• [Input material]:
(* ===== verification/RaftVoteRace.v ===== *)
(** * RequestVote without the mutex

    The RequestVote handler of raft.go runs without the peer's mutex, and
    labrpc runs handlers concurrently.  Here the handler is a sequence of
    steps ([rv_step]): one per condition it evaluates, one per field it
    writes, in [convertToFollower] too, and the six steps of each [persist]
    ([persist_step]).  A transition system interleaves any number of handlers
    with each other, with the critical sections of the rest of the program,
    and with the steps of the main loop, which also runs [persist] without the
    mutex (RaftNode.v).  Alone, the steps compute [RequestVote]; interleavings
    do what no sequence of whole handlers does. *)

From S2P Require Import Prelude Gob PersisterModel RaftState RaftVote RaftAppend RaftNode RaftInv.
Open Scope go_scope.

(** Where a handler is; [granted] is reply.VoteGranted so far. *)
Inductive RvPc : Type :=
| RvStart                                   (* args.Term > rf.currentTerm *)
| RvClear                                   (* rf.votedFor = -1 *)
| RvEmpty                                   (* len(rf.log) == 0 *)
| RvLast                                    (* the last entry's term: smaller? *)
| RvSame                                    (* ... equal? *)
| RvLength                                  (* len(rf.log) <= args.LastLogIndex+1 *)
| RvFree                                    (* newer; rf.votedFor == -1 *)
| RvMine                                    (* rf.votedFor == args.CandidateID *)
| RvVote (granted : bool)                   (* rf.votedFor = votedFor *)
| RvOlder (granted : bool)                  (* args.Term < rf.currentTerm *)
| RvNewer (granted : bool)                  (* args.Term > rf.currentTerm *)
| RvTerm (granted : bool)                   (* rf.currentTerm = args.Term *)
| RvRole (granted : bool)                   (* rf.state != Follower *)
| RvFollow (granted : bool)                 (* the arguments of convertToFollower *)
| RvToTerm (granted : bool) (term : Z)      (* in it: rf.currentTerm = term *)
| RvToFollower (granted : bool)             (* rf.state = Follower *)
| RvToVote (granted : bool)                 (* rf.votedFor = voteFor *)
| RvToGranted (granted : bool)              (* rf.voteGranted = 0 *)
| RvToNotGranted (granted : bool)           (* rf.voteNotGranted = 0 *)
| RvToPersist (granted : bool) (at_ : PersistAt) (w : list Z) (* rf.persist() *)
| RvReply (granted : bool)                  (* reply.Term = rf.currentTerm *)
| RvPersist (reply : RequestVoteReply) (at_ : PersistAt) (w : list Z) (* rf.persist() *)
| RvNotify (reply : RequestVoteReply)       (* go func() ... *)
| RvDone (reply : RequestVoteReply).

• [Exercise requirements]: Would you please copy, word for word, everything above from the line containing "compute [RequestVote]; interleavings" down to the line containing "rf.votedFor == -1 *)", those two lines included?

• [Written response]:
    mutex (RaftNode.v).  Alone, the steps compute [RequestVote]; interleavings
    do what no sequence of whole handlers does. *)

From S2P Require Import Prelude Gob PersisterModel RaftState RaftVote RaftAppend RaftNode RaftInv.
Open Scope go_scope.

(** Where a handler is; [granted] is reply.VoteGranted so far. *)
Inductive RvPc : Type :=
| RvStart                                   (* args.Term > rf.currentTerm *)
| RvClear                                   (* rf.votedFor = -1 *)
| RvEmpty                                   (* len(rf.log) == 0 *)
| RvLast                                    (* the last entry's term: smaller? *)
| RvSame                                    (* ... equal? *)
| RvLength                                  (* len(rf.log) <= args.LastLogIndex+1 *)
| RvFree                                    (* newer; rf.votedFor == -1 *)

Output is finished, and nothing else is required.